On the evening of April 15, 1993, Thompson was shot in the head while she was seated in her parked car.
Her body was discovered inside her car, which was still running, the following morning at Gwinnco Muffler Shop on Peachtree Industrial Blvd., in Buford.

Trial and conviction

The case was presided over by Judge Bishop.

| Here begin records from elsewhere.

(** * Azure AD provider of saml2aws: a shallow embedding of [pkg/provider/aad/aad.go]

    The Go file drives a browser-less sign-in against Azure AD: a loop reads a
    page, recognises its kind from marker substrings and hands it to a handler
    that performs the next HTTP turn.  The embedding keeps Go's byte strings as
    [string], Go's [(value, error)] results as [outcome], run-time panics as a
    third result, and the HTTP client as an explicit session state with the
    remote side given as a function. *)

From stdpp Require Import gmap strings list pretty.
From Stdlib Require Import ZArith QArith Ascii.

Local Open Scope string_scope.
Local Open Scope Z_scope.

(** ** Results of Go calls *)

(** A Go [error] value that is not nil, by its message. *)
Definition error := string.

(** What a call yields: a value (the error result is nil), an error, or a
    run-time panic (slice bounds, nil dereference) that unwinds the caller.
    The two [for] loops of the file have no bound, so their embeddings count
    iterations down from a given number; [Unfinished] says that the call was
    still running when the count was used up. *)
Inductive outcome (A : Type) : Type :=
| Ok (a : A)
| Err (e : error)
| Panic (msg : string)
| Unfinished.
Arguments Ok {A} a.
Arguments Err {A} e.
Arguments Panic {A} msg.
Arguments Unfinished {A}.

(** Sequencing of calls without effects: the first error or panic ends it. *)
Definition obind {A B} (o : outcome A) (k : A -> outcome B) : outcome B :=
  match o with
  | Ok a => k a
  | Err e => Err e
  | Panic msg => Panic msg
  | Unfinished => Unfinished
  end.

Definition is_Ok {A} (o : outcome A) : bool :=
  match o with Ok _ => true | _ => false end.

Definition is_Panic {A} (o : outcome A) : bool :=
  match o with Panic _ => true | _ => false end.

(** [errors.Wrap(err, msg)] of github.com/pkg/errors: nil stays nil. *)
Definition Wrap (err : option error) (msg : string) : option error :=
  match err with
  | None => None
  | Some e => Some (msg +:+ ": " +:+ e)
  end.

(** [errors.Wrap] at a place where [err] is known not to be nil. *)
Definition wrap (e : error) (msg : string) : error := msg +:+ ": " +:+ e.

(** [if err != nil { return ..., errors.Wrap(err, msg) }] after a call. *)
Definition wrapped {A} (o : outcome A) (msg : string) : outcome A :=
  match o with
  | Err e => Err (wrap e msg)
  | _ => o
  end.

(** ** The functions of Go's [strings] package that the file calls *)

Module strings.

Definition len (s : string) : Z := Z.of_nat (String.length s).

(** [strings.HasPrefix(s, prefix)] *)
Fixpoint HasPrefix (s prefix : string) {struct prefix} : bool :=
  match prefix with
  | EmptyString => true
  | String c prefix' =>
      match s with
      | EmptyString => false
      | String d s' => if Ascii.eqb c d then HasPrefix s' prefix' else false
      end
  end.

(** [strings.Index(s, substr)]: the byte offset of the first occurrence of
    [substr] in [s], or -1. *)
Fixpoint Index (s substr : string) : Z :=
  if HasPrefix s substr then 0
  else match s with
       | EmptyString => -1
       | String _ s' =>
           let i := Index s' substr in
           if i <? 0 then -1 else i + 1
       end.

(** [strings.Contains(s, substr)] is [Index(s, substr) >= 0]. *)
Definition Contains (s substr : string) : bool := 0 <=? Index s substr.

(** [strings.Split(s, sep)] for a separator of one byte, the only way the
    file calls it ([";"]): the pieces between the separators, one more than
    there are separators. *)
Fixpoint Split (s : string) (sep : Ascii.ascii) : list string :=
  match s with
  | EmptyString => [EmptyString]
  | String c s' =>
      if Ascii.eqb c sep then EmptyString :: Split s' sep
      else match Split s' sep with
           | [] => [String c EmptyString]
           | piece :: pieces => String c piece :: pieces
           end
  end.

(** The slice expression [s[lo:hi]]; Go panics unless [0 <= lo <= hi <= len(s)]. *)
Definition slice (s : string) (lo hi : Z) : outcome string :=
  if (0 <=? lo) && (lo <=? hi) && (hi <=? len s)
  then Ok (String.substring (Z.to_nat lo) (Z.to_nat (hi - lo)) s)
  else Panic "slice bounds out of range".

(** The slice expression [s[lo:]]. *)
Definition slice_from (s : string) (lo : Z) : outcome string :=
  slice s lo (len s).

End strings.

(** ** Page kinds *)

(** The arms of the [switch] in [Authenticate], in their order. *)
Inductive page_kind : Type :=
| SIGNIN
| PROOFUP_REDIRECT
| KMSI
| TFA
| SAMLREQ
| HIDDEN_FORM
| UNKNOWN.

#[global] Instance page_kind_eq_dec : EqDecision page_kind.
Proof. solve_decision. Defined.

(** The byte 0x22, the double quote. *)
Definition dquote : string := String (Ascii.ascii_of_nat 34) EmptyString.

(** The byte 0x27, the single quote. *)
Definition squote : string := "'".

(** [isHiddenForm] *)
Definition isHiddenForm (resBodyStr : string) : bool :=
  strings.HasPrefix resBodyStr "<html><head><title>Working...</title>"
  && strings.Contains resBodyStr ("name=" +:+ dquote +:+ "hiddenform" +:+ dquote).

Verdicts in the case were returned from a jury on September 8, 1995 and September 10, 1995 of life imprisonment, instead of the death penalty.

Completely independent of both the prosecution and a mandatory Policemen's Benevolent Association (PBA) review of the accusations, Congressman James Traficant launched an investigation of his own into the charges against Chapel.

Chapel is currently held in Long State Prison.

References

American police officers convicted of murder
Living people
Year of birth missing (living people)
Place of birth missing (living people)

People convicted of murder by Georgia (U.S. state)
Prisoners sentenced to life imprisonment by Georgia (U.S. state)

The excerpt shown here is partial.